Page 1 is the summary: a score table, the recommended level band, the hire/reject decision, and the offer level. Pages 2 and 3 show strengths and growth areas pulled from all three assessments, grouped by source. Then four appendices: code review breakdown, walkthrough scores with every question and note, behavioural scores by value, and a level bands reference table with the candidate’s band highlighted in navy.
That level bands table maps the combined score to one of 12 tiers: Graduate 1 through Senior 2+. The 2+ tier is deliberately hard to reach. It marks someone at the very top of their category, pushing into the next. When a panel member sees “Associate 2+” on the PDF, the read is immediate: strong Associate, not quite SE. That single label carries more signal than a paragraph of justification.
The behavioural gate adds a second check. A candidate scoring below 10/25 on values doesn’t proceed, regardless of their technical score. Between 10 and 14 triggers a panel discussion. 15 or above clears the gate. Technical skills can be taught. Values mismatches create problems that grow over time.
Print CSS is its own discipline
I wrote more CSS for @media print than for screen. It’s the part that surprised me the most.
The navy background on the combined score box?

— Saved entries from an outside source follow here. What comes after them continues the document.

(* ===== verification/ApiIndexer.v ===== *)
(** * src/api/xion/indexer: the messages

    As the [Proto] file of the module, for the second set of messages: the fields of every
    message for [ProtoMethods] and for reflection, and its agreement with the message of the
    first set. *)

From S2P Require Import Prelude GoStd ProtoWire ProtoCodec PulsarWire PulsarCodec PulsarReflect PulsarLists PulsarAgree.
From S2P Require Import ProtoIndexer.

Section api.
Context {I : Type} `{Rt : !PulsarRuntime, Op : !ProtoOptions, RtL : !PulsarRuntimeLaws, OpL : !ProtoOptionsLaws}.
Context {PageRequest AuthzGrant PageResponse GrantAuthorization FeeGrant : Type}
  `{IPageRequest : !ImportedMsg PageRequest, IAuthzGrant : !ImportedMsg AuthzGrant,
  IPageResponse : !ImportedMsg PageResponse, IGrantAuthorization : !ImportedMsg GrantAuthorization,
  IFeeGrant : !ImportedMsg FeeGrant}.
Context `{LPageRequest : !ImportedLaws PageRequest, LAuthzGrant : !ImportedLaws AuthzGrant,
  LPageResponse : !ImportedLaws PageResponse, LGrantAuthorization : !ImportedLaws GrantAuthorization,
  LFeeGrant : !ImportedLaws FeeGrant}.
(** The message types of the dependencies in this set, and the counterparts of values *)
Context {PageRequest_api AuthzGrant_api PageResponse_api GrantAuthorization_api FeeGrant_api : Type}
  `{IAPageRequest : !ImportedApi PageRequest_api, IAAuthzGrant : !ImportedApi AuthzGrant_api,
  IAPageResponse : !ImportedApi PageResponse_api, IAGrantAuthorization : !ImportedApi GrantAuthorization_api,
  IAFeeGrant : !ImportedApi FeeGrant_api}.
Context `{LAPageRequest : !ImportedApiLaws PageRequest_api, LAAuthzGrant : !ImportedApiLaws AuthzGrant_api,
  LAPageResponse : !ImportedApiLaws PageResponse_api, LAGrantAuthorization : !ImportedApiLaws GrantAuthorization_api,
  LAFeeGrant : !ImportedApiLaws FeeGrant_api}.
Context (PageRequest_conv : PageRequest → PageRequest_api) (AuthzGrant_conv : AuthzGrant → AuthzGrant_api)
  (PageResponse_conv : PageResponse → PageResponse_api)
  (GrantAuthorization_conv : GrantAuthorization → GrantAuthorization_api) (FeeGrant_conv : FeeGrant → FeeGrant_api).
Context `{CAPageRequest : !CodecAgrees im_codec im_zero ia_methods ia_zero PageRequest_conv,
  CAAuthzGrant : !CodecAgrees im_codec im_zero ia_methods ia_zero AuthzGrant_conv,
  CAPageResponse : !CodecAgrees im_codec im_zero ia_methods ia_zero PageResponse_conv,
  CAGrantAuthorization : !CodecAgrees im_codec im_zero ia_methods ia_zero GrantAuthorization_conv,
  CAFeeGrant : !CodecAgrees im_codec im_zero ia_methods ia_zero FeeGrant_conv}.
Lemma written_congruent (pre post : list step) (r1 r2 : json)
  (ending_ : ending) :
  decoded r1 = decoded r2 ->
  written (pre ++ Yield r1 :: post) ending_
  = written (pre ++ Yield r2 :: post) ending_.
Proof.
  intros H. induction pre as [|[response|] pre IH]; cbn.
  - rewrite H. reflexivity.
  - rewrite IH. reflexivity.
  - reflexivity.
Qed.

Lemma written_skip (pre post : list step) (r : json) (ending_ : ending) :
  decoded r = None ->
  written (pre ++ Yield r :: post) ending_ = written (pre ++ post) ending_.
Proof.
  intros H. induction pre as [|[response|] pre IH]; cbn.
  - rewrite H. reflexivity.
  - rewrite IH. reflexivity.
  - reflexivity.
Qed.

(** X4: an item that is falsy, that does not parse, or that parses to a
    falsy value leaves no trace in the output: the frames written are those
    of the sequence without the item, in every run. *)
Theorem bridge_skips_item (pre post : list step) (bad : json)
  (ending_ : ending) :
  decoded bad = None ->
  frames (snd (bridge {| steps := pre ++ Yield bad :: post; fin := ending_ |}))
  = frames (snd (bridge {| steps := pre ++ post; fin := ending_ |})).
Proof.
  intros H.
  destruct (bridge_run (pre ++ Yield bad :: post) ending_)
    as (st1 & -> & H1 & _).
  destruct (bridge_run (pre ++ post) ending_) as (st2 & -> & H2 & _).
  cbn [snd]. rewrite H1, H2. apply written_skip. exact H.
Qed.

Lemma bridge_skips_item_witness :
  let pre := [Yield (chunk_event "a")] in
  let post := [Hangup; Yield (chunk_event "b")] in
  decoded (JStr (js "data: {broken")) = None
  /\ frames (snd (bridge {| steps := pre ++ Yield (JStr (js "data: {broken"))
                                       :: post;
                            fin := Raises JNull |}))
     = frames (snd (bridge {| steps := pre ++ post; fin := Raises JNull |})).
Proof.
  split; [reflexivity|].
  exact (bridge_skips_item [Yield (chunk_event "a")]
           [Hangup; Yield (chunk_event "b")] (JStr (js "data: {broken"))
           (Raises JNull) eq_refl).
Defined.

(** ** The event transformer, more *)

Lemma trim_start_idempotent (s : jsstring) :
  trim_start (trim_start s) = trim_start s.
Proof.
  induction s as [|c s IH]; [reflexivity|].
  cbn. destruct (is_js_space c) eqn:E; [exact IH|].
  cbn. rewrite E. reflexivity.
Qed.

Lemma decoded_label (s : jsstring) :
  strip_prefix (js "data:") s = None ->
  decoded (JStr (js "data:" ++ s)) = decoded (JStr s).
Proof.
  intros H. unfold decoded.
  assert (E1 : strip_data_label (js "data:" ++ s) = trim_start s).
  { unfold strip_data_label. rewrite strip_prefix_app. reflexivity. }
  assert (E2 : strip_data_label s = s).
  { unfold strip_data_label. rewrite H. reflexivity. }
  rewrite E1, E2.
  assert (E3 : trim (trim_start s) = trim s).
  { unfold trim. rewrite trim_start_idempotent. reflexivity. }
  rewrite E3.
  change (truthy (JStr (js "data:" ++ s))) with true.
  destruct s as [|c s]; [reflexivity|]. reflexivity.
Qed.
(** Slot 249 is never written. *)
Lemma init_slot_249 g rs : fst (init_sparse_grid sin rand g rs) !! 249%nat = g !! 249%nat.
Proof.
  unfold init_sparse_grid.
  pose proof (init_lin_249 g rs) as Hl.
  pose proof (init_fold_reach loop_triples g 0 rs ltac:(lia)) as H.
  destruct (foldl (init_step sin rand) (g, 0, rs) loop_triples) as [[g' lin'] rs'].
  cbn [fst snd] in Hl |- *. destruct H as [_ H]. apply H. lia.
Qed.

End Reach.

End DimFacts.

(** * Facts on the minimal engine *)
Module MinFacts.
Import Minimal.

Lemma ACTIVE_SIZE_eq : ACTIVE_SIZE = 256.
Proof. reflexivity. Qed.

Lemma PACKET_CAPACITY_eq : PACKET_CAPACITY = 256.
Proof. reflexivity. Qed.

(** Arithmetic that stays in [int] range does not wrap. *)
Lemma wrap32_small z : INT_MIN <= z <= INT_MAX -> wrap32 z = z.
Proof.
  unfold wrap32, INT_MIN, INT_MAX. intros Hz.
  rewrite Z.mod_small; lia.
Qed.

(** [(i*100 + j*10 + k) % ACTIVE_SIZE] for a non-negative triple with no
    overflow is an index of the arrays. *)
Lemma linear_index_bounds i j k :
  0 <= i -> 0 <= j -> 0 <= k -> i * 100 + j * 10 + k <= INT_MAX ->
  linear_index (i, j, k) = (i * 100 + j * 10 + k) mod ACTIVE_SIZE /\
  0 <= linear_index (i, j, k) < ACTIVE_SIZE.
Proof.
  intros Hi Hj Hk Hm. unfold linear_index.
  assert (HM : INT_MIN < 0) by (unfold INT_MIN; lia).
  rewrite (wrap32_small (i * 100)) by lia.
  rewrite (wrap32_small (j * 10)) by lia.
  rewrite (wrap32_small (i * 100 + j * 10)) by lia.
  rewrite (wrap32_small (i * 100 + j * 10 + k)) by lia.
  rewrite ACTIVE_SIZE_eq, Z.rem_mod_nonneg by lia.
  split; [reflexivity|]. apply Z.mod_pos_bound. lia.
Qed.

Doesn’t print. Browsers strip background colours by default. I had to convert it to a white box with a heavy black border using [style*="background: #002147"] selectors in the print stylesheet. Tailwind utility classes like bg-white get targeted with attribute selectors ([class*="bg-white"]) to override padding, borders, and margins for print.
page-break-inside: avoid is a suggestion, not a command. The browser will break inside an element if the alternative is a mostly-empty page. I spent an hour debugging why a strengths section split across two pages before I realised the content was simply too tall for the remaining space.
Heading styles needed explicit inline border-bottom because Tailwind classes get stripped or overridden by the print reset. Font sizes switch from rem to pt. Interactive elements (textareas, checkboxes, dropdowns) are hidden. The entire print layout lives in a separate CandidatePrintReport component that renders inside hidden print:block. Clean separation. The screen never sees the print layout, the print never sees the buttons.
If I built this again, I’d design the print layout first and the screen layout second. The PDF is the artefact that matters. The screen is the input form.
What I’d change
Tests before scoring logic. Red flag deductions, stretch bonuses, level band lookups, the behavioural gate threshold. These are pure functions now, extracted into utils/scoring.ts, and they’re the kind of code that breaks silently when you tweak a boundary. I wrote them last. They should have been first.
The markdown import parser is fragile. It uses regex to read Y/N values from scored code review files. It works for the specific format I designed, but a different table layout or an extra column breaks it. A proper parser with error recovery would hold up better.
Accessibility was added late. WCAG AA compliance (per-route page titles, heading hierarchy, colour-contrast ratios, roving tabindex on score selectors, aria-live on save indicators) was retrofitted rather than built in. It all passes now. It would have been cleaner to build accessible from the start. Internal tools deserve the same standards as public-facing ones.
The real test
I used this app for the first time in an actual interview last week. The candidate didn’t know I was using anything unusual. They presented their take-home submission, I scored, we talked. No scrolling, no typing into markdown tables, no losing my place. After the call, one button press and the PDF was ready.
That’s the whole point. The best interview tool is the one the candidate never notices. The scoring, the timers, the level calculations, the PDF generation: all of it should sit out of the way. The panel reads the PDF. The candidate has a conversation. The tool stays quiet between the two.